• Task details: Copy all lines holding the word "mkRoundRobin" from the entries.
=== Begin Enclosure ===
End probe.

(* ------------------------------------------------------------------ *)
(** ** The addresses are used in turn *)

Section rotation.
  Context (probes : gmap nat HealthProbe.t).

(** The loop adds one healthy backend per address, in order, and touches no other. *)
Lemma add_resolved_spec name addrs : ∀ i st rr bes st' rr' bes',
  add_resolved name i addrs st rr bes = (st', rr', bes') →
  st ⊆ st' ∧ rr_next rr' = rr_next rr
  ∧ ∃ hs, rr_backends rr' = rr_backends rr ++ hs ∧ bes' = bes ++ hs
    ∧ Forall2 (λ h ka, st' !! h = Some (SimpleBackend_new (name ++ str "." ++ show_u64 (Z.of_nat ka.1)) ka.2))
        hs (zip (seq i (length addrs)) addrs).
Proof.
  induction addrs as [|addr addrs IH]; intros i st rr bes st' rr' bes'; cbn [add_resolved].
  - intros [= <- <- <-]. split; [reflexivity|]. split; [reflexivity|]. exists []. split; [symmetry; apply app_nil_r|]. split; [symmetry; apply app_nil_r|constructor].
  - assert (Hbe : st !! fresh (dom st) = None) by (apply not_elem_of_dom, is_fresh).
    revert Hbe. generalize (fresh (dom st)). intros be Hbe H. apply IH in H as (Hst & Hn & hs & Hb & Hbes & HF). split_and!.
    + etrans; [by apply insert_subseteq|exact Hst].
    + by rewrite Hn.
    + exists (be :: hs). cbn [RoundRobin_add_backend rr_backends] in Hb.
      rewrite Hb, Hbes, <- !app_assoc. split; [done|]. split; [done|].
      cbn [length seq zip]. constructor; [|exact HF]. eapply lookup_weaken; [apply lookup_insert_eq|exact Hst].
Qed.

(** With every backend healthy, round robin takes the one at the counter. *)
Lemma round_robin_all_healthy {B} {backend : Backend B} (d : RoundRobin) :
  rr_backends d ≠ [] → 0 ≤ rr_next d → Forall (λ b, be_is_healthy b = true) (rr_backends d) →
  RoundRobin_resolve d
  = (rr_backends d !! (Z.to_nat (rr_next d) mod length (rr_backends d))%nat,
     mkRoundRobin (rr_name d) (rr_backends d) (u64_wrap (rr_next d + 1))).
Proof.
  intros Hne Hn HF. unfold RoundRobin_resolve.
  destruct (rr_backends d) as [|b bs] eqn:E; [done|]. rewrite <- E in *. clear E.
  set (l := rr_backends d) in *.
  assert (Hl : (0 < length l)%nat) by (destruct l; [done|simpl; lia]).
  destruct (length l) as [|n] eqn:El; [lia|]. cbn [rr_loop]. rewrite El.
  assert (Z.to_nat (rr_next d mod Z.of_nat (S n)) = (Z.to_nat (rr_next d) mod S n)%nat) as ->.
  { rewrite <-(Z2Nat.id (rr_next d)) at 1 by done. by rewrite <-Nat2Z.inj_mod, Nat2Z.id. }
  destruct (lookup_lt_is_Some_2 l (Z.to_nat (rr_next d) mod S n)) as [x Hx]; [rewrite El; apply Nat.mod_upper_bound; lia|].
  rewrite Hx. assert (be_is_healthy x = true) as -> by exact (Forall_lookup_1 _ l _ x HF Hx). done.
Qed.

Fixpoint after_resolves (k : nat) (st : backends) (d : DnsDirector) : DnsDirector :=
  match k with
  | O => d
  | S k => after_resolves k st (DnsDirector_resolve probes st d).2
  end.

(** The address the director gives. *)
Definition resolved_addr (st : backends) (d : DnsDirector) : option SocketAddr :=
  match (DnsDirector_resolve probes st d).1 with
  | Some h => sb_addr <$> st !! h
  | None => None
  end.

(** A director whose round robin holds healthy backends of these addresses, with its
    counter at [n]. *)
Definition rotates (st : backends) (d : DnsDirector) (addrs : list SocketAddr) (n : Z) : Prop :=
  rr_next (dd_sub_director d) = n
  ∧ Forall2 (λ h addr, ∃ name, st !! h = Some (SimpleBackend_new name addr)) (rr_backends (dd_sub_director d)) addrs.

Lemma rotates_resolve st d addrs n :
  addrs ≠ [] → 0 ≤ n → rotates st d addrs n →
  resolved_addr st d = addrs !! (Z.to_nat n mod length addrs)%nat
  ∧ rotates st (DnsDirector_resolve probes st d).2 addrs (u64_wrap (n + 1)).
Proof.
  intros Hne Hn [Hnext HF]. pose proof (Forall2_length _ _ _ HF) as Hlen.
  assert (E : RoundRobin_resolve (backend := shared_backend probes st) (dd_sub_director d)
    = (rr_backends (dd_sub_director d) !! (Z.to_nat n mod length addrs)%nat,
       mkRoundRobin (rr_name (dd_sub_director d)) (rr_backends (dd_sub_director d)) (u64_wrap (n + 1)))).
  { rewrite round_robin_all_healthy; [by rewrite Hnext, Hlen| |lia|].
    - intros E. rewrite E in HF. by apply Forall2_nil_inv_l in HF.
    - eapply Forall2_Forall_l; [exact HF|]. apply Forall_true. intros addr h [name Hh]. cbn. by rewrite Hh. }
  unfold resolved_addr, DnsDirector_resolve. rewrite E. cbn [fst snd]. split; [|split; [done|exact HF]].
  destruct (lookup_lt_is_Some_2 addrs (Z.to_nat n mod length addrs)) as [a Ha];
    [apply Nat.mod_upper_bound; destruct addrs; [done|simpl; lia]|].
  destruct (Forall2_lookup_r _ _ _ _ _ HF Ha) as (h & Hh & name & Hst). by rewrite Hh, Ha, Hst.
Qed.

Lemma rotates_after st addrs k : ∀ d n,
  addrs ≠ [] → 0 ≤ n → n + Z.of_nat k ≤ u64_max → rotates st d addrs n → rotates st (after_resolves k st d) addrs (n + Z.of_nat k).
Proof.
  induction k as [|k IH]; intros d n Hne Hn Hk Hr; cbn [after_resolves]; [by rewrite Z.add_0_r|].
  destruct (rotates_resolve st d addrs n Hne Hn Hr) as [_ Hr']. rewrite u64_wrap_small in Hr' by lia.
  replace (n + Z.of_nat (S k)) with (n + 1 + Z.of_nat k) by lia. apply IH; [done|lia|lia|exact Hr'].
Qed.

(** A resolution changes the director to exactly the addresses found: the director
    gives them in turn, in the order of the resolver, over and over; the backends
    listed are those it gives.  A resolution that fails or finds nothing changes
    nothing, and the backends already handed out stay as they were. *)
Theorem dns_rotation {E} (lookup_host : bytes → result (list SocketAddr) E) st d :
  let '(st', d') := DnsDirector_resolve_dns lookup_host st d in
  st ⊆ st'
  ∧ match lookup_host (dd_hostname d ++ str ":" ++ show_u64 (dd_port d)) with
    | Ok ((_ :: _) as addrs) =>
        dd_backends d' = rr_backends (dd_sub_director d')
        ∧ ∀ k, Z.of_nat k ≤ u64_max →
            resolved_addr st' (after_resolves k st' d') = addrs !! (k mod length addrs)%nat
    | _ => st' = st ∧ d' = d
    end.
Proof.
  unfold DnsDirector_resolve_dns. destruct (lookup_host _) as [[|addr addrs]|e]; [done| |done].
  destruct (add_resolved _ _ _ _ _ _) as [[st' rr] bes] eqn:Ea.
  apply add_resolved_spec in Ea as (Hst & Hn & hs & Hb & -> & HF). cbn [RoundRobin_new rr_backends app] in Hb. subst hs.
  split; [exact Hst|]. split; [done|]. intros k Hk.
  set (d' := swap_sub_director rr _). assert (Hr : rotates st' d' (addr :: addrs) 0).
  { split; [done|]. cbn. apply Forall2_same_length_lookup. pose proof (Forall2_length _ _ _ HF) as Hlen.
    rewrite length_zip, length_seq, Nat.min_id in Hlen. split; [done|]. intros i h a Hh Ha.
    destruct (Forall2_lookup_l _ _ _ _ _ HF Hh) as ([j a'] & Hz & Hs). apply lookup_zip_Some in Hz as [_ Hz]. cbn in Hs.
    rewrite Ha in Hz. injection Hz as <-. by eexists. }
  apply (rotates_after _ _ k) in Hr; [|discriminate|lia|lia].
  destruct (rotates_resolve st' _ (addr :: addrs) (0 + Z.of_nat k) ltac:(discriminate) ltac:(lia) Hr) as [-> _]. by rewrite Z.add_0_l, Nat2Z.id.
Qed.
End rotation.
=== End Enclosure ===
• The completed task:
     mkRoundRobin (rr_name d) (rr_backends d) (u64_wrap (rr_next d + 1))).
       mkRoundRobin (rr_name (dd_sub_director d)) (rr_backends (dd_sub_director d)) (u64_wrap (n + 1)))).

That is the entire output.